There are three provisions of the 1973 Constitution which directly provide for the exercise of the power of eminent
domain.
- Section 2, Article IV states that private property shall not be taken for public use without just
compensation.
- Section 6, Article XIV allows the State, in the interest of national welfare or defense and upon payment
of just compensation to transfer to public ownership, utilities and other private enterprises to be
operated by the government.
- Section 13, Article XIV states that the Batasang Pambansa may authorize upon payment of just
compensation the expropriation of private lands to be subdivided into small lots and conveyed at cost
to deserving citizens.

While not directly mentioning the expropriation of private properties upon payment of just compensation, the
provisions on social justice and agrarian reforms which allow the exercise of police power together with the power
of eminent domain in the implementation of constitutional objectives are even more far reaching insofar as
taxing of private property is concerned. The restrictive view of public use may be appropriate for a nation which
circumscribes the scope of government activities and public concerns and which possesses big and correctly
located public lands that obviate the need to take private property for public purposes.
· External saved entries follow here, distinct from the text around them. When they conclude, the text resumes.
(* ===== verification/JsonScan.v ===== *)
(** The scans of JsonRead.v, for brackets and for the next element, pass over a
    value of the grammar without stopping.  What the two loops have in common
    is a section with their steps as hypotheses. *)

From stdpp Require Import base list numbers strings.
From Stdlib Require Import ZArith Lia.
From S2P Require Import Prelude JsonString JsonParse JsonGrammar JsonRead.
Import CharConst.

Open Scope Z_scope.

(** The characters a scan looks at. *)
Definition json_special (c : Z) : bool :=
  (c =? QUOTE) || (c =? BACKSLASH) || (c =? LBRACKET) || (c =? LBRACE) || (c =? RBRACKET) || (c =? RBRACE) || (c =? COMMA).

Section Scan.
  (** [loop p level instr], as long as [ok p]; the scan ends at a closing bracket
      of level [base], and at commas below level [inner]. *)
  Context {R : Type} (loop : list Z -> Z -> bool -> R) (ok : list Z -> Prop) (base inner : Z).
  Hypothesis inner_level : base <= inner <= base + 1.
  Hypothesis ok_cons : forall c p, ok p -> ok (c :: p).
  Hypothesis step_plain : forall c p l st, ok (c :: p) -> json_special c = false -> loop (c :: p) l st = loop p l st.
  Hypothesis step_quote : forall p l st, ok (QUOTE :: p) -> loop (QUOTE :: p) l st = loop p l (negb st).
  Hypothesis step_escape : forall c p l, ok (BACKSLASH :: c :: p) -> loop (BACKSLASH :: c :: p) l true = loop p l true.
  Hypothesis step_string : forall c p l, ok (c :: p) -> c <> QUOTE -> c <> BACKSLASH -> loop (c :: p) l true = loop p l true.
  Hypothesis step_open : forall c p l, ok (c :: p) -> c = LBRACKET \/ c = LBRACE -> loop (c :: p) l false = loop p (l + 1) false.
  Hypothesis step_close : forall c p l, ok (c :: p) -> c = RBRACKET \/ c = RBRACE -> base < l ->
    loop (c :: p) l false = loop p (l - 1) false.
  Hypothesis step_comma : forall p l, ok (COMMA :: p) -> inner <= l -> loop (COMMA :: p) l false = loop p l false.

Lemma ok_app (s p : list Z) : ok p -> ok (s ++ p).
Proof. intros H. induction s as [|c s IH]; [done|]. simpl. by apply ok_cons. Qed.
Hint Resolve ok_app ok_cons : core.

(** A text that leaves the scan as it was, at a level of at least [b]. *)
Definition neutral (b : Z) (s : list Z) : Prop :=
  forall l rest, b <= l -> ok rest -> loop (s ++ rest) l false = loop rest l false.

Lemma neutral_app (b : Z) (s1 s2 : list Z) : neutral b s1 -> neutral b s2 -> neutral b (s1 ++ s2).
Proof. intros H1 H2 l rest Hl Hr. rewrite <- app_assoc, H1 by auto. by apply H2. Qed.

Lemma neutral_weaken (b b' : Z) (s : list Z) : b <= b' -> neutral b s -> neutral b' s.
Proof. intros Hb H l rest Hl. apply H. lia. Qed.

Lemma neutral_plain (b : Z) (s : list Z) : Forall (fun c => json_special c = false) s -> neutral b s.
Proof.
  intros H l rest Hl Hr. induction H as [|c s Hc _ IH]; [done|]. simpl. rewrite step_plain by auto. apply IH.
Qed.

Lemma neutral_ws (b : Z) (w : list Z) : json_ws w -> neutral b w.
Proof.
  intros Hw. apply neutral_plain. apply (Forall_impl _ _ _ Hw). intros c. unfold is_json_ws, json_special. lia.
Qed.

Lemma string_plain (s rest : list Z) (l : Z) : Forall (fun c => c <> QUOTE /\ c <> BACKSLASH) s -> ok rest ->
  loop (s ++ rest) l true = loop rest l true.
Proof.
  intros H Hr. induction H as [|c s [H1 H2] _ IH]; [done|]. simpl. rewrite step_string by auto. apply IH.
Qed.

Lemma hex4_plain (ds : list Z) : jhex4 ds -> Forall (fun c => c <> QUOTE /\ c <> BACKSLASH) ds.
Proof. intros [_ H]. apply (Forall_impl _ _ _ H). intros c. unfold isxdigit, isdigit. lia. Qed.

Lemma scan_escape (e bs rest : list Z) (l : Z) : jescape e bs -> ok rest ->
  loop (BACKSLASH :: e ++ rest) l true = loop rest l true.
Proof.
  intros He Hr. destruct He as [c b Hb | ds H | ds H | ds H | ds lo H Hlo]; simpl; rewrite step_escape by auto; [done|..];
    try (by apply string_plain; [apply hex4_plain|]).
  rewrite <- app_assoc. rewrite string_plain by (try apply hex4_plain; auto 6). simpl.
  rewrite step_escape by auto. by apply string_plain; [apply hex4_plain|].
Qed.

Lemma scan_chars (raw dec rest : list Z) (l : Z) : jchars raw dec -> ok rest ->
  loop (raw ++ rest) l true = loop rest l true.
Proof.
  intros H Hr. induction H as [|c r d Hc Hq Hb _ IH | e bs r d He _ IH]; [done|..]; simpl.
  - by rewrite step_string by auto.
  - rewrite <- app_assoc. by rewrite (scan_escape e bs) by auto.
Qed.

Lemma neutral_string (b : Z) (raw dec : list Z) : jchars raw dec -> neutral b (QUOTE :: raw ++ [QUOTE]).
Proof.
  intros H l rest Hl Hr. flat_app. rewrite step_quote by auto. cbn [negb].
  rewrite (scan_chars raw dec) by auto. by rewrite step_quote by auto.
Qed.

Lemma number_plain (t : list Z) : jnumber t -> Forall (fun c => json_special c = false) t.
Proof.
  assert (Hd : forall ds, json_digits ds -> Forall (fun c => json_special c = false) ds).
  { intros ds H. apply (Forall_impl _ _ _ H). intros c. unfold isdigit, json_special. lia. }
  destruct 1 as [sign int frac ex Hs Hi _ _ Hf Hex]. rewrite !Forall_app. split_and!.
  - destruct Hs as [-> | ->]; repeat constructor.
  - auto.
  - destruct Hf as [-> | (ds & -> & H)]; constructor; auto.
  - destruct Hex as [-> | (e & s & ds & -> & He & Hs' & H & _)]; [constructor|].
    constructor; [by destruct He as [-> | ->]|]. apply Forall_app. split; [|auto].
    destruct Hs' as [-> | [-> | ->]]; repeat constructor.
Qed.

Section Level.
  Context {double : Type} (P : list Z -> jsonobj double -> Prop).
  Hypothesis HP : forall t x, P t x -> neutral base t.

Lemma neutral_inner (t : list Z) (x : jsonobj double) : P t x -> neutral inner t.
Proof. intros H. eapply neutral_weaken; [|by eapply HP]. lia. Qed.

Lemma neutral_comma : neutral inner [COMMA].
Proof. intros l rest Hl Hr. apply step_comma; [auto|lia]. Qed.

Lemma neutral_cons (b c : Z) (s : list Z) : neutral b [c] -> neutral b s -> neutral b (c :: s).
Proof. apply (neutral_app b [c]). Qed.

Lemma neutral_elements (ts : list Z) (xs : list (jsonobj double)) : jelements P ts xs -> neutral inner ts.
Proof.
  induction 1 as [w1 t x w2 H1 Ht H2 | w1 t x w2 ts xs H1 Ht H2 _ IH];
    (apply neutral_app; [by apply neutral_ws|]); (apply neutral_app; [by eapply neutral_inner|]); [by apply neutral_ws|].
  apply neutral_app; [by apply neutral_ws|]. apply neutral_cons; [apply neutral_comma|done].
Qed.

Lemma neutral_member (w1 raw name w2 w3 t w4 : list Z) (x : jsonobj double) :
  json_ws w1 -> jchars raw name -> json_ws w2 -> json_ws w3 -> P t x -> json_ws w4 ->
  neutral base (jmember w1 raw w2 w3 t w4).
Proof.
  intros H1 Hr H2 H3 Ht H4. unfold jmember.
  replace (w1 ++ QUOTE :: raw ++ QUOTE :: w2 ++ COLON :: w3 ++ t ++ w4)
    with (w1 ++ (QUOTE :: raw ++ [QUOTE]) ++ w2 ++ [COLON] ++ w3 ++ t ++ w4) by (flat_app; done).
  apply neutral_app; [by apply neutral_ws|]. apply neutral_app; [by eapply neutral_string|].
  apply neutral_app; [by apply neutral_ws|]. apply neutral_app; [apply neutral_plain; by repeat constructor|].
  apply neutral_app; [by apply neutral_ws|]. apply neutral_app; [by eapply HP|by apply neutral_ws].
Qed.

Lemma neutral_members (ts : list Z) (ms : list (list Z * jsonobj double)) : jmembers P ts ms -> neutral inner ts.
Proof.
  induction 1 as [w1 raw name w2 w3 t x w4 H1 Hr H2 H3 Ht H4 | w1 raw name w2 w3 t x w4 ts ms H1 Hr H2 H3 Ht H4 _ IH].
  - eapply neutral_weaken; [|by eapply neutral_member]. lia.
  - apply neutral_app; [eapply neutral_weaken; [|by eapply neutral_member]; lia|].
    apply neutral_cons; [apply neutral_comma|done].
Qed.

(** The contents of a container and its closing bracket. *)
Lemma neutral_brackets (s : list Z) (o c : Z) : o = LBRACKET \/ o = LBRACE -> c = RBRACKET \/ c = RBRACE ->
  neutral inner s -> neutral base (o :: s ++ [c]).
Proof.
  intros Ho Hc Hs l rest Hl Hr. flat_app. rewrite step_open by auto. rewrite Hs by (lia || auto).
  rewrite step_close by (auto || lia). f_equal. lia.
Qed.

Lemma neutral_container (t : list Z) (x : jsonobj double) : jcontainer P t x -> neutral base t.
Proof.
  destruct 1 as [w Hw | ts xs H | w Hw | ts ms H]; apply neutral_brackets; auto using neutral_ws.
  - by eapply neutral_elements.
  - by eapply neutral_members.
Qed.
End Level.

Lemma neutral_value {double : Type} (num : list Z -> double) (n : nat) (t : list Z) (x : jsonobj double) :
  jvalue num n t x -> neutral base t.
Proof.
  revert t x. induction n as [|n IH]; intros t x; [done|].
  destruct 1 as [raw s H | t H | | | | t x H]; try (apply neutral_plain; by repeat constructor).
  - by eapply neutral_string.
  - by apply neutral_plain, number_plain.
  - by eapply neutral_container.
Qed.
End Scan.
(* ===== verification/VcHistory.v ===== *)
(** Item history as the history tables keep it and as the value cache is asked
    for it: timestamps, records, the table of one item sorted by time, the window
    a request describes, and the interface by which the cache reads the tables. *)

From stdpp Require Import base list numbers strings sorting.
From Stdlib Require Import ZArith Lia.
From S2P Require Import Prelude.

Open Scope Z_scope.

(* ------------------------------------------------------------------ *)
(** ** Timestamps and records *)

Record timespec := Timespec { ts_sec : Z; ts_ns : Z }.

(** zbx_timespec_compare. *)
Definition zbx_timespec_compare (t1 t2 : timespec) : Z :=
  if ts_sec t1 =? ts_sec t2 then ts_ns t1 - ts_ns t2 else ts_sec t1 - ts_sec t2.

Record log_value := LogValue
  { log_text : string; log_source : option string; log_timestamp : Z; log_severity : Z; log_logeventid : Z }.

Inductive history_value :=
  | HV_dbl (bits : Z)
  | HV_ui64 (n : Z)
  | HV_str (s : string)
  | HV_log (l : log_value).

Record hrec := HRec { timestamp : timespec; value : history_value }.

#[export] Instance timespec_eq_dec : EqDecision timespec.
Proof. solve_decision. Defined.
#[export] Instance log_value_eq_dec : EqDecision log_value.
Proof. solve_decision. Defined.
#[export] Instance history_value_eq_dec : EqDecision history_value.
Proof. solve_decision. Defined.
#[export] Instance hrec_eq_dec : EqDecision hrec.
Proof. solve_decision. Defined.

Notation sec r := (ts_sec (timestamp r)).
Notation ns r := (ts_ns (timestamp r)).

Inductive value_type :=
  | ITEM_VALUE_TYPE_FLOAT | ITEM_VALUE_TYPE_STR | ITEM_VALUE_TYPE_LOG
  | ITEM_VALUE_TYPE_UINT64 | ITEM_VALUE_TYPE_TEXT | ITEM_VALUE_TYPE_BIN.

#[export] Instance value_type_eq_dec : EqDecision value_type.
Proof. solve_decision. Defined.

Definition ZBX_JAN_2038 : Z := 2145916800.

(** zbx_history_record_compare_asc and _desc. *)
Definition zbx_history_record_compare_asc (d1 d2 : hrec) : Z :=
  if sec d1 =? sec d2 then ns d1 - ns d2 else sec d1 - sec d2.

Definition zbx_history_record_compare_desc (d1 d2 : hrec) : Z :=
  if sec d1 =? sec d2 then ns d2 - ns d1 else sec d2 - sec d1.

(** The orders the comparison functions stand for. *)
Definition ts_lt (a b : timespec) : Prop := zbx_timespec_compare a b < 0.
Definition ts_le (a b : timespec) : Prop := zbx_timespec_compare a b <= 0.
Definition rec_lt (a b : hrec) : Prop := ts_lt (timestamp a) (timestamp b).
Definition asc (a b : hrec) : Prop := zbx_history_record_compare_asc a b <= 0.
Definition desc (a b : hrec) : Prop := zbx_history_record_compare_desc a b <= 0.

#[export] Instance ts_lt_dec a b : Decision (ts_lt a b).
Proof. apply Z_lt_dec. Defined.
#[export] Instance ts_le_dec a b : Decision (ts_le a b).
Proof. apply Z_le_dec. Defined.
#[export] Instance asc_dec a b : Decision (asc a b).
Proof. apply Z_le_dec. Defined.
#[export] Instance desc_dec a b : Decision (desc a b).
Proof. apply Z_le_dec. Defined.

Ltac tcmp :=
  unfold rec_lt, asc, desc, ts_lt, ts_le, zbx_timespec_compare, zbx_history_record_compare_asc,
    zbx_history_record_compare_desc in *;
  repeat match goal with
  | |- context [?a =? ?b] => destruct (Z.eqb_spec a b)
  | H : context [?a =? ?b] |- _ => destruct (Z.eqb_spec a b)
  end; lia.

#[export] Instance rec_lt_trans : Transitive rec_lt.
Proof. intros a b c. tcmp. Qed.
#[export] Instance asc_trans : Transitive asc.
Proof. intros a b c. tcmp. Qed.
#[export] Instance asc_total : Total asc.
Proof. intros a b. tcmp. Qed.
#[export] Instance desc_trans : Transitive desc.
Proof. intros a b c. tcmp. Qed.
#[export] Instance desc_total : Total desc.
Proof. intros a b. tcmp. Qed.

Lemma compare_asc_timespec (a b : hrec) :
  zbx_history_record_compare_asc a b = zbx_timespec_compare (timestamp a) (timestamp b).
Proof. reflexivity. Qed.

(** zbx_vector_history_record_sort with one of the two comparisons; the order
    of equal timestamps is left to qsort. *)
Definition sort_asc : list hrec -> list hrec := merge_sort asc.
Definition sort_desc : list hrec -> list hrec := merge_sort desc.

(* ------------------------------------------------------------------ *)
(** ** The history of one item *)

(** The records of an item in a history table, oldest first.  The primary key
    (itemid, clock, ns) makes the timestamps distinct; the clocks lie between
    February 1970, which is all the reading by growing periods needs, and 2038. *)
Definition HIST_MIN : Z := 40 * 86400.

Definition hist_ok (H : list hrec) : Prop :=
  StronglySorted rec_lt H /\ Forall (fun r => HIST_MIN < sec r < ZBX_JAN_2038) H.

Lemma hist_ok_nil : hist_ok [].
Proof. split; constructor. Qed.

(** A new row of the table. *)
Fixpoint hist_insert (v : hrec) (H : list hrec) : list hrec :=
  match H with
  | [] => [v]
  | r :: H' => if zbx_history_record_compare_asc v r <? 0 then v :: H else r :: hist_insert v H'
  end.

Definition sec_in (from to : Z) (r : hrec) : Prop := from < sec r <= to.
#[export] Instance sec_in_dec from to r : Decision (sec_in from to r).
Proof. unfold sec_in. apply _. Defined.

(** The rows with [from < clock <= to]. *)
Definition rows (H : list hrec) (from to : Z) : list hrec := filter (sec_in from to) H.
Neither circumstance
applies to the Philippines. The Philippines has never been a laissez faire State, and the necessities which impel the
exertion of sovereign power are all too often found in areas of scarce public land or limited government
resources.

There can be no doubt that expropriation for such traditional purposes as the construction of roads, bridges,
ports, waterworks, schools, electric and telecommunications systems, hydroelectric power plants, markets and
slaughterhouses, parks, hospitals, government office buildings, and flood control or irrigation systems is valid.

However, the concept of public use is not limited to traditional purposes. Here as elsewhere the idea that "public
use" is strictly limited to clear cases of "use by the public" has been discarded. The Philippine Tourism Authority has
stressed that the development of the 808 hectares includes plans that would give the Heirs of Ardona, et. al. and
other displaced persons productive employment, higher incomes, decent housing, water and electric facilities,
and better living standards.

The Court’s dismissal of the petition is, in part, predicated on those assurances. The right of the PTA to proceed
with the expropriation of the 282 hectares already identified as fit for the establishment of a resort complex to
promote tourism is, therefore, sustained.

2. NO
- The power of eminent domain does not depend for its existence on a specific grant in the constitution. It is
inherent in sovereignty and exists in a sovereign state without any recognition of it in the constitution. The
provision found in most of the state constitutions relating to the taking of property for the public use do not
by implication grant the power to the government of the state, but limit a power which would otherwise be
without limit.
- The constitutional restraints are public use and just compensation.